►
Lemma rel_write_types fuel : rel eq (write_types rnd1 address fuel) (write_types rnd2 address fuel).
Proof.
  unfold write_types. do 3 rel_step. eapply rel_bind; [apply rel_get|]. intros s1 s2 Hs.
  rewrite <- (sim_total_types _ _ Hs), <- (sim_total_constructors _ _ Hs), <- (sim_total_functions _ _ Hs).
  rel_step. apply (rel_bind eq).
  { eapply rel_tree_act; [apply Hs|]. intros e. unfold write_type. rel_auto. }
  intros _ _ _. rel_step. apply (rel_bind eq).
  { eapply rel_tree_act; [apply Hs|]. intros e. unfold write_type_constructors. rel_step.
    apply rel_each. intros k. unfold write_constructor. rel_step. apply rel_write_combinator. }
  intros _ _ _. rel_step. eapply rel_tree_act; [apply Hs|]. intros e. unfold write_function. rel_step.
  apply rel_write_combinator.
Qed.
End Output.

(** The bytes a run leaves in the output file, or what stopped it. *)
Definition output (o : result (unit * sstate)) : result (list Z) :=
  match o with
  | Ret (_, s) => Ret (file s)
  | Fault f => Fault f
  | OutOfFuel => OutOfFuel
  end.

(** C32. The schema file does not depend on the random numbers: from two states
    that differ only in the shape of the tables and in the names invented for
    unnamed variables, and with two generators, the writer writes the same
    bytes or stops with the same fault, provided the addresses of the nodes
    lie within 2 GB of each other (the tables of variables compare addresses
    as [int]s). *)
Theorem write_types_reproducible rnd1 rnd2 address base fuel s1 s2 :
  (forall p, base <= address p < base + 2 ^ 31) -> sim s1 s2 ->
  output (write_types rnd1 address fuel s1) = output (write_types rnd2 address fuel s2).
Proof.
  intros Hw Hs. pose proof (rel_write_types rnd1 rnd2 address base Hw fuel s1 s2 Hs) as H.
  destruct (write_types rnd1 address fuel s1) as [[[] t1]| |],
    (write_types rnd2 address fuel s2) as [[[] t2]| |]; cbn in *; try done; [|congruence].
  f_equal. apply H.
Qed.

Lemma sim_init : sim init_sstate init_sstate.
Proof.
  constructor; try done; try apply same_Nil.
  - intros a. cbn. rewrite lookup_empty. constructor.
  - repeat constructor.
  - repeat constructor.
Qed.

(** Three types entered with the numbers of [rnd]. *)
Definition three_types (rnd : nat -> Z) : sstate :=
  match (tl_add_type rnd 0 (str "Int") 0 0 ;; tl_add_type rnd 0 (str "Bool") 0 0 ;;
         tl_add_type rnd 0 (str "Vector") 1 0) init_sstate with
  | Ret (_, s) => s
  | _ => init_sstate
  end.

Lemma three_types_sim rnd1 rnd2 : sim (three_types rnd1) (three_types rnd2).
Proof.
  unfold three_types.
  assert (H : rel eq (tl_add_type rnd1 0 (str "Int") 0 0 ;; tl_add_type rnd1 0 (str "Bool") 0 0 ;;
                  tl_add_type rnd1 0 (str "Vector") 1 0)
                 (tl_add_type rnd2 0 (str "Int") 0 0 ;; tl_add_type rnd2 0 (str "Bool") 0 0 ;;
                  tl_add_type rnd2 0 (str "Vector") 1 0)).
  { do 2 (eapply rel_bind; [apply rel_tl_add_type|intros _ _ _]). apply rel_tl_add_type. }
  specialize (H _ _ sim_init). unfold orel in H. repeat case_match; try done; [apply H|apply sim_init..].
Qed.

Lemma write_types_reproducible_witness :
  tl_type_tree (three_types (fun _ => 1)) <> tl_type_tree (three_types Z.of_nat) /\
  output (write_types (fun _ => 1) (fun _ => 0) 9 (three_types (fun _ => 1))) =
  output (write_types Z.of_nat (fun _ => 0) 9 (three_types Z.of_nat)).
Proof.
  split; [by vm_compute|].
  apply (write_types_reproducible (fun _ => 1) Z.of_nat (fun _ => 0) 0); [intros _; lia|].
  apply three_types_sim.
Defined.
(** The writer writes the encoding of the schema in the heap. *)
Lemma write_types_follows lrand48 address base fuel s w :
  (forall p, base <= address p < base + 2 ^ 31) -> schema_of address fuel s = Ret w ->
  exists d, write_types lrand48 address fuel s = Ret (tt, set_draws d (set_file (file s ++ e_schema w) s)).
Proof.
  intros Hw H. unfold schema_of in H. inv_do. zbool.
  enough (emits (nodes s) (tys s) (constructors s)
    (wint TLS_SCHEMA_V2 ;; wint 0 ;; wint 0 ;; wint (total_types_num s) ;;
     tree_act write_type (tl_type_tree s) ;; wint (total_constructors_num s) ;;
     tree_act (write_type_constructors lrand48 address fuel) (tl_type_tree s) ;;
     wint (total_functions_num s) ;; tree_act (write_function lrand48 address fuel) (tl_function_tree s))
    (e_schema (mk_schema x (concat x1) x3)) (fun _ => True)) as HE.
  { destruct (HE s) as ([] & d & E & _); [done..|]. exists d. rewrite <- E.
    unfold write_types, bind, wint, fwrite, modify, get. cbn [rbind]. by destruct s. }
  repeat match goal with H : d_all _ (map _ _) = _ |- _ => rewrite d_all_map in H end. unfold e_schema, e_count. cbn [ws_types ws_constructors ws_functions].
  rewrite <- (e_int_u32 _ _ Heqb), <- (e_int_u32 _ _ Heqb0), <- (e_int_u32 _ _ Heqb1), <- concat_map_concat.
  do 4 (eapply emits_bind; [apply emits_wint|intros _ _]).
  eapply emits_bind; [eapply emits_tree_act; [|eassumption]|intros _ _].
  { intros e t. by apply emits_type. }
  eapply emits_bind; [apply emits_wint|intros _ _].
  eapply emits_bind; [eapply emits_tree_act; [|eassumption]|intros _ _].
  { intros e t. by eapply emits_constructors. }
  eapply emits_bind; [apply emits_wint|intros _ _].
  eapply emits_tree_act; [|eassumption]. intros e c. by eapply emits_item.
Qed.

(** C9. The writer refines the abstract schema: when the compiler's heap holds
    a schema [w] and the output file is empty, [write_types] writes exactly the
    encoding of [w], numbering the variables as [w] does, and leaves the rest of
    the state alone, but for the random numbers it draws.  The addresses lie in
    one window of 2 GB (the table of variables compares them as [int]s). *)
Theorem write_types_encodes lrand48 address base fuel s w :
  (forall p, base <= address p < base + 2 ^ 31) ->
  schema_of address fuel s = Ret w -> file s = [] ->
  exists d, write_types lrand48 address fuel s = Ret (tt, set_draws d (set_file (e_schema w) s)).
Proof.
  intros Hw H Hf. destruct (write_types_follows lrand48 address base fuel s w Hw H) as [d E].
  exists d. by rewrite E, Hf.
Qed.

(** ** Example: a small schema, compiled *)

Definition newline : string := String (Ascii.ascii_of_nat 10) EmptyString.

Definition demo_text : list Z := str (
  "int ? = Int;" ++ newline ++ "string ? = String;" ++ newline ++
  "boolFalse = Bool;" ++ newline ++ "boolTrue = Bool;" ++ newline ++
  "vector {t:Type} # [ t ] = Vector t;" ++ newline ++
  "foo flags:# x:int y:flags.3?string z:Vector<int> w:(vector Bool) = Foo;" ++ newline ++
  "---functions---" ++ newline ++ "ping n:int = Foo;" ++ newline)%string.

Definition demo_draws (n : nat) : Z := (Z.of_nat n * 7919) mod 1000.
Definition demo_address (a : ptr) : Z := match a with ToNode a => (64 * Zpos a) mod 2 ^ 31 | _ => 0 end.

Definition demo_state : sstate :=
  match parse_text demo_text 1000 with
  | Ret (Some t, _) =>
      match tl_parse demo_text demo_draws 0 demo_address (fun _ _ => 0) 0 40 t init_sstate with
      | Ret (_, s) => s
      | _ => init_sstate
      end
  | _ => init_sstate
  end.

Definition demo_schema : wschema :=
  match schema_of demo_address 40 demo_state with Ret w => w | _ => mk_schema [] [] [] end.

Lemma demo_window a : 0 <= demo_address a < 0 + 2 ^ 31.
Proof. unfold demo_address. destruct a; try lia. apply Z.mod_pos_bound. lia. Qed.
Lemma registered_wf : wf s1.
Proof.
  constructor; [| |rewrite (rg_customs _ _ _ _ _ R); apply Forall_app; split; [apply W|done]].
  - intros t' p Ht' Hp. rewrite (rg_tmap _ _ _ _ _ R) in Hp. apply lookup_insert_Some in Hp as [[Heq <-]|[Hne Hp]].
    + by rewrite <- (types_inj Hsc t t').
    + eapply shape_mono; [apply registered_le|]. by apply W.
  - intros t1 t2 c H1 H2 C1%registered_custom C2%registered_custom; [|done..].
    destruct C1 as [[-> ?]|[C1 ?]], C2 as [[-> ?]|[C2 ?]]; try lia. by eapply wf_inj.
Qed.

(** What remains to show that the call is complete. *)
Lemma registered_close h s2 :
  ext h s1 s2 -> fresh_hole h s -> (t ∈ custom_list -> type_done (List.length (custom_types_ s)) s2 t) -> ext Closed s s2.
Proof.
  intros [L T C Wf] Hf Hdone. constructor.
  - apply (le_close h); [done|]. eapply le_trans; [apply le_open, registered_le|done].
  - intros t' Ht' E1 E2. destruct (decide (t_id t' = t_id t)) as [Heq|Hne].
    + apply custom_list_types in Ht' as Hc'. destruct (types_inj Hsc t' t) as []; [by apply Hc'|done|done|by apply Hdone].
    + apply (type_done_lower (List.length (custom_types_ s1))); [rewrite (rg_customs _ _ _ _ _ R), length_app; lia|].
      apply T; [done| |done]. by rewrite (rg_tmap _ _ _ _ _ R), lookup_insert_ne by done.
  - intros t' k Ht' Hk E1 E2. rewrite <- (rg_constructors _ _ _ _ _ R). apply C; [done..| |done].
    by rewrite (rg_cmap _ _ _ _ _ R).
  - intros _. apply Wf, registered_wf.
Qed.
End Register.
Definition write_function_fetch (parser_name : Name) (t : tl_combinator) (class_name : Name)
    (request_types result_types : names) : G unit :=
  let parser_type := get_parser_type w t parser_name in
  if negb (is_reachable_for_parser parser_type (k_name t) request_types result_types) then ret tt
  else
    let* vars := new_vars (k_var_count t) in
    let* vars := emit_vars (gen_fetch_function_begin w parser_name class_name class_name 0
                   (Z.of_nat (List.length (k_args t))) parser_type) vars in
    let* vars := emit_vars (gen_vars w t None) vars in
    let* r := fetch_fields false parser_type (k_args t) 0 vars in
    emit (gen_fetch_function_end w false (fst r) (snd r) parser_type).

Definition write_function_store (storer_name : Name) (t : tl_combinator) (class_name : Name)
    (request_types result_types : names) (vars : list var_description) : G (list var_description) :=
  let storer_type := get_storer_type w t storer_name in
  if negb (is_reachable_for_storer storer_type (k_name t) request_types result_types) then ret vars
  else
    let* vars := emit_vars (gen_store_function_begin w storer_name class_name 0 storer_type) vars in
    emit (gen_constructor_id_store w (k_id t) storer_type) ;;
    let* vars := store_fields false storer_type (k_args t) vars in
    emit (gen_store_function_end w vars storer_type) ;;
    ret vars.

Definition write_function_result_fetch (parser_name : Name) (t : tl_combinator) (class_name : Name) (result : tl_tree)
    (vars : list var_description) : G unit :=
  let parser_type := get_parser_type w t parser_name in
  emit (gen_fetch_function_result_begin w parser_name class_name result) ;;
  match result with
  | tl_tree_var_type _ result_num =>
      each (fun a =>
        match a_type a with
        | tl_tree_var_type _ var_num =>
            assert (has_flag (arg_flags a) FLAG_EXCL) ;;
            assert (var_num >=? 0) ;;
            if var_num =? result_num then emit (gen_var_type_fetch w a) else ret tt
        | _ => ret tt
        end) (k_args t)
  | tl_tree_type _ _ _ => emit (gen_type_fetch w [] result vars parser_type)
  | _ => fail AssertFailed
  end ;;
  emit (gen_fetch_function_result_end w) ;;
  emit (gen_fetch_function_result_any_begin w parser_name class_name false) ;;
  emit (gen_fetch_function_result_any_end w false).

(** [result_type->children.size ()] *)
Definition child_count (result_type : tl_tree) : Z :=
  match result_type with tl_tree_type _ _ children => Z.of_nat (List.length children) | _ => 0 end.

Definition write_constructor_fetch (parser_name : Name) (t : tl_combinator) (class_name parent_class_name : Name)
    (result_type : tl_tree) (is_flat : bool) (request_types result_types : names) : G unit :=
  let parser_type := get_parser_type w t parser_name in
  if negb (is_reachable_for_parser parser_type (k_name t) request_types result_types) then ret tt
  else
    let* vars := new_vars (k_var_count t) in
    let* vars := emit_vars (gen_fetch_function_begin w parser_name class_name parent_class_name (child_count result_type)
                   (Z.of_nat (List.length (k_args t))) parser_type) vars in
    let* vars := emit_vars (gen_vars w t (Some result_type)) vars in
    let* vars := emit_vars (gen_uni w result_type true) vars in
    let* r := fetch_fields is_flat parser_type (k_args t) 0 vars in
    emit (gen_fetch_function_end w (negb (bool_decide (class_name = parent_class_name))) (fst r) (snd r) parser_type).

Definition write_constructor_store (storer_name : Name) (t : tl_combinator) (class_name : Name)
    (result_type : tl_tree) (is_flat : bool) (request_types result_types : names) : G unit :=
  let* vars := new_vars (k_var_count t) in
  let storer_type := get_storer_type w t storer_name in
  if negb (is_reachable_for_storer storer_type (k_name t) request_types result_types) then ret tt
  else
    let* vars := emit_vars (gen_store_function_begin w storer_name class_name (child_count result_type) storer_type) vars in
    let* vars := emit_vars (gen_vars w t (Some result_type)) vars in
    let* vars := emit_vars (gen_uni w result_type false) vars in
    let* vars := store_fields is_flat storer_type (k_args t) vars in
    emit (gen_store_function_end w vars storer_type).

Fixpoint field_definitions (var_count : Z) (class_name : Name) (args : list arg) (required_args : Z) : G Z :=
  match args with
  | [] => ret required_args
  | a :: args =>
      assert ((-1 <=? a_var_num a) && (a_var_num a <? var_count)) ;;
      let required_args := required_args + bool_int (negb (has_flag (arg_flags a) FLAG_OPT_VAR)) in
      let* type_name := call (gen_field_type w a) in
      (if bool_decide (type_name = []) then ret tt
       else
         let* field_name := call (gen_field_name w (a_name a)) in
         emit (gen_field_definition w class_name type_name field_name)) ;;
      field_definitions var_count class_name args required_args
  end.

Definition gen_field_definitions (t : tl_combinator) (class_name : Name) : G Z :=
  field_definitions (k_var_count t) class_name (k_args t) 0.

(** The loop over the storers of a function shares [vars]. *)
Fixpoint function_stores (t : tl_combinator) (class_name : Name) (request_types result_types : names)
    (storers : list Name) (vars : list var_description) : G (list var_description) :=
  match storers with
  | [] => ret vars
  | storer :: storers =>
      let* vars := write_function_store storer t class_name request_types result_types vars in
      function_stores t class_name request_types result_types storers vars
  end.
◄
An exact copy of the lines above between the line holding "result_type) storer_type) vars in" and the line holding "a :: args =>", inclusive, is the whole answer.

    let* vars := emit_vars (gen_store_function_begin w storer_name class_name (child_count result_type) storer_type) vars in
    let* vars := emit_vars (gen_vars w t (Some result_type)) vars in
    let* vars := emit_vars (gen_uni w result_type false) vars in
    let* vars := store_fields is_flat storer_type (k_args t) vars in
    emit (gen_store_function_end w vars storer_type).

Fixpoint field_definitions (var_count : Z) (class_name : Name) (args : list arg) (required_args : Z) : G Z :=
  match args with
  | [] => ret required_args
  | a :: args =>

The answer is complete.